Software 44035 Published by

The latest version of ROCm, 7.2.0, has been released with several enhancements aimed at improving support for new AMD hardware and operating systems. This update includes support for newer graphics processing units (GPUs), such as RDNA4 architecture models, as well as improvements to virtualization support and performance optimizations across different GPU types and applications. The ROCm 7.2.0 release also features technical tweaks like boosted memory set operations and improved handling of jobs run asynchronously by the GPU, which collectively aim to increase computational throughput on AMD graphics processors. Additionally, the update includes new functionality through APIs, refreshed tools for life sciences workloads, and updates to deep learning frameworks like JAX.



ROCm 7.2.0 released

The latest version of ROCm, 7.2.0, has been released with a range of enhancements aimed at improving support for new AMD hardware, operating systems, and system components.

A key change here involves support for newer graphics processing units (GPUs). This release officially includes RDNA4 architecture GPUs like the Radeon AI PRO R9600D and RX 9060 XT LP, alongside continued backing for RDNA3-based models such as the RX 7700. There's also an extension of virtualization support specifically added for SLES 15 SP7 when using AMD Instinct MI355X and MI350X GPUs.

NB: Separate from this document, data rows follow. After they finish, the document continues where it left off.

(* ===== verification/Engine.v ===== *)
(** * The enforcement engine

    pkg/enforcement/engine.go from the selected constraint to the response, with the
    consequence ceiling (effect.go) and the flow-control writes (flowlabel.go): pure
    conditions, the ceiling, the atomic commit of the quota-consuming conditions, and the
    commit of the call's labels and history marker, in that order.

    Registered handlers are arbitrary computations on the world, as they are in the code.
    Request ids and the decision's timestamp are inputs.  Leaf computations that the engine
    calls and that no branch of it looks into are the operations of [Leaf]; the theorems
    hold for all of them. *)
From stdpp Require Import base tactics list gmap strings.
From Stdlib Require Import ZArith Lia Ascii String QArith_base.
From S2P Require Import Prelude GoStrings Float64 CompositeKey CallCounter Capability Selection.
From S2P Require Import Anchor Backends.
#[local] Open Scope string_scope.
#[local] Open Scope go_scope.
Import Capability Selection Anchor Backends.

Module Engine.

(** Computations of pkg/capability and pkg/enforcement that the engine only calls: the
    bound on echoed details (denial_details.go), argument validation (schema.go), the
    reduction of an effect contract (effect.go) and the reading and printing of its
    numbers. *)
Class Leaf := {
  BoundDenialDetails : details -> details;
  ValidateArgumentSchema : list (string * value) -> ArgumentSchema -> option string;
  ResolveEffect : option EffectContract -> list (string * value) -> ResolvedEffect;
  parseBoundedNumber : string -> option Q;
  magnitudeText : Q -> string;
}.

(** ** Context values *)

Record Ctx := mkCtx {
  ctxRequestID : string;
  ctxTimestamp : string;
  ctxDirectives : option (list dir_iface);
  ctxCarriedLabels : option (list string);
  ctxSkipQuota : bool;
  ctxResolvedEffect : option ResolvedEffect;
}.

Definition withRequest (ctx : Ctx) (requestID now : string) : Ctx :=
  mkCtx requestID now (ctxDirectives ctx) (ctxCarriedLabels ctx) (ctxSkipQuota ctx)
    (ctxResolvedEffect ctx).
Definition withDirectives (ctx : Ctx) (dirs : list dir_iface) : Ctx :=
  mkCtx (ctxRequestID ctx) (ctxTimestamp ctx) (Some dirs) (ctxCarriedLabels ctx)
    (ctxSkipQuota ctx) (ctxResolvedEffect ctx).
Definition withCarriedLabels (ctx : Ctx) (labels : list string) : Ctx :=
  mkCtx (ctxRequestID ctx) (ctxTimestamp ctx) (ctxDirectives ctx) (Some labels)
    (ctxSkipQuota ctx) (ctxResolvedEffect ctx).
Definition withResolvedEffect (ctx : Ctx) (eff : ResolvedEffect) : Ctx :=
  mkCtx (ctxRequestID ctx) (ctxTimestamp ctx) (ctxDirectives ctx) (ctxCarriedLabels ctx)
    (ctxSkipQuota ctx) (Some eff).
Definition WithSkipQuota (ctx : Ctx) : Ctx :=
  mkCtx (ctxRequestID ctx) (ctxTimestamp ctx) (ctxDirectives ctx) (ctxCarriedLabels ctx)
    true (ctxResolvedEffect ctx).

Definition SkipQuota (ctx : Ctx) : bool := ctxSkipQuota ctx.

Definition WillForwardDeny (ctx : Ctx) (matched : option Constraint) : bool :=
  match matched with
  | Some c => if IsAuditOnly c then true else SkipQuota ctx
  | None => SkipQuota ctx
  end.

(** ** Refusals *)

Record ConditionError := mkConditionError {
  ce_Code : string;
  ce_ConditionType : string;
  ce_Message : message;
  ce_BlockOverride : bool;
  ce_Details : details;
}.

Definition conditionFault (condType : string) (msg : message) (dets : details) : ConditionError :=
  mkConditionError ErrCodeEnforcementError condType msg false dets.

Definition ce_Downgradable (e : option ConditionError) : bool :=
  match e with
  | None => false
  | Some e => Downgradable (Some (mkDenial (ce_Code e) "" (Msg "") (ce_BlockOverride e) []))
  end.

Section responses.
Context `{Leaf}.

Definition bound_denial (d : DenialInfo) : DenialInfo :=
  mkDenial (Code d) (ConditionType_ d) (Message d) (BlockOverride d)
    (BoundDenialDetails (Details d)).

Managing complex GPU systems, especially those used in data centers, always requires attention to detail across hardware and software layers. ROCm 7.2.0 tries to help with a feature called Node Power Management (NPM). It focuses on smartly distributing power among multiple AMD GPUs within the same server node, which is particularly handy for setups using MI355X or MI350X models in supported environments.

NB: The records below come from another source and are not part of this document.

(** With the labels read, the decision is the run of the conditions, stamped. *)
Lemma evaluateMatched_run (e : EngineState) ctx ec flow carried (w w0 : World) resp w' :
  anchorUnresolved (anchors e) (Some (req ec)) = false ->
  peeked e ec flow carried w w0 -> evaluateMatched e ctx ec w = (resp, w') ->
  exists r, decideConditions e (decided_ctx ctx ec flow carried) ec flow
      (CollectObligations (Some (matched ec)) (requestID ec) (now ec)).1
      (CollectObligations (Some (matched ec)) (requestID ec) (now ec)).2
      (ResolveEffect (Effect (matched ec)) (Arguments (req ec))) carried w0 = (r, w') /\
    Decision_ resp = Decision_ r /\ Denial resp = Denial r.
Proof.
  intros Hu Hp E. apply evaluateMatched_cases in E as (resp0 & -> & Hc).
  destruct Hc as [(? & _)|[(_ & err & Ef & Ep & _)|(_ & f' & c' & w0' & r & Hp' & Hr & ->)]].
  - congruence.
  - destruct Hp as [Ef' Hp]. rewrite Ef in Ef'. subst flow. congruence.
  - destruct (peeked_det _ _ _ _ _ _ _ _ _ Hp Hp') as (<- & <- & <-). exists r. split; [done|].
    set (r' := if flow then stampCarried carried r else r).
    assert (Decision_ r' = Decision_ r /\ Denial r' = Denial r) as [<- <-].
    { unfold r'. destruct flow; [| done]. split; apply stampCarried_fields. }
    destruct (WillForwardDeny _ _); [| done]. split; apply stampObligations_fields.
Qed.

Performance improvements are naturally part of this update cycle. Reports suggest noticeable gains across different GPU types and applications. For example, throughput and latency have been measured lower when running Llama 3.1 models on MI355X GPUs. Similar optimizations for the GLM-4.6 and DeepEP models now specifically target AMD Instinct MI300X hardware.

On the development side, there are solid enhancements to the HIP runtime environment itself. The team has improved its doorbell mechanism, something that helps manage data transfer notifications between CPUs and GPUs, especially when building complex computational graphs for execution. This brings performance benefits that mirror what NVIDIA offers with their CUDA Graph optimizations and makes graph-based workloads easier to handle.

Other technical tweaks include boosted memory set operations, that can speed up certain calculations, and fewer bottlenecks in handling jobs run asynchronously by the GPU. These changes collectively aim to push more computational throughput out of AMD's graphics processors.

Beyond raw performance, ROCm keeps adding new functionality through APIs. You'll find fresh HIP API additions related to libraries, managing GPU memory directly, and controlling execution streams. There's also progress on the backend conduit for rocSHMEM; the improvement means better ways for GPUs to communicate among themselves without needing CPU help, covering both within a single node and across multiple nodes.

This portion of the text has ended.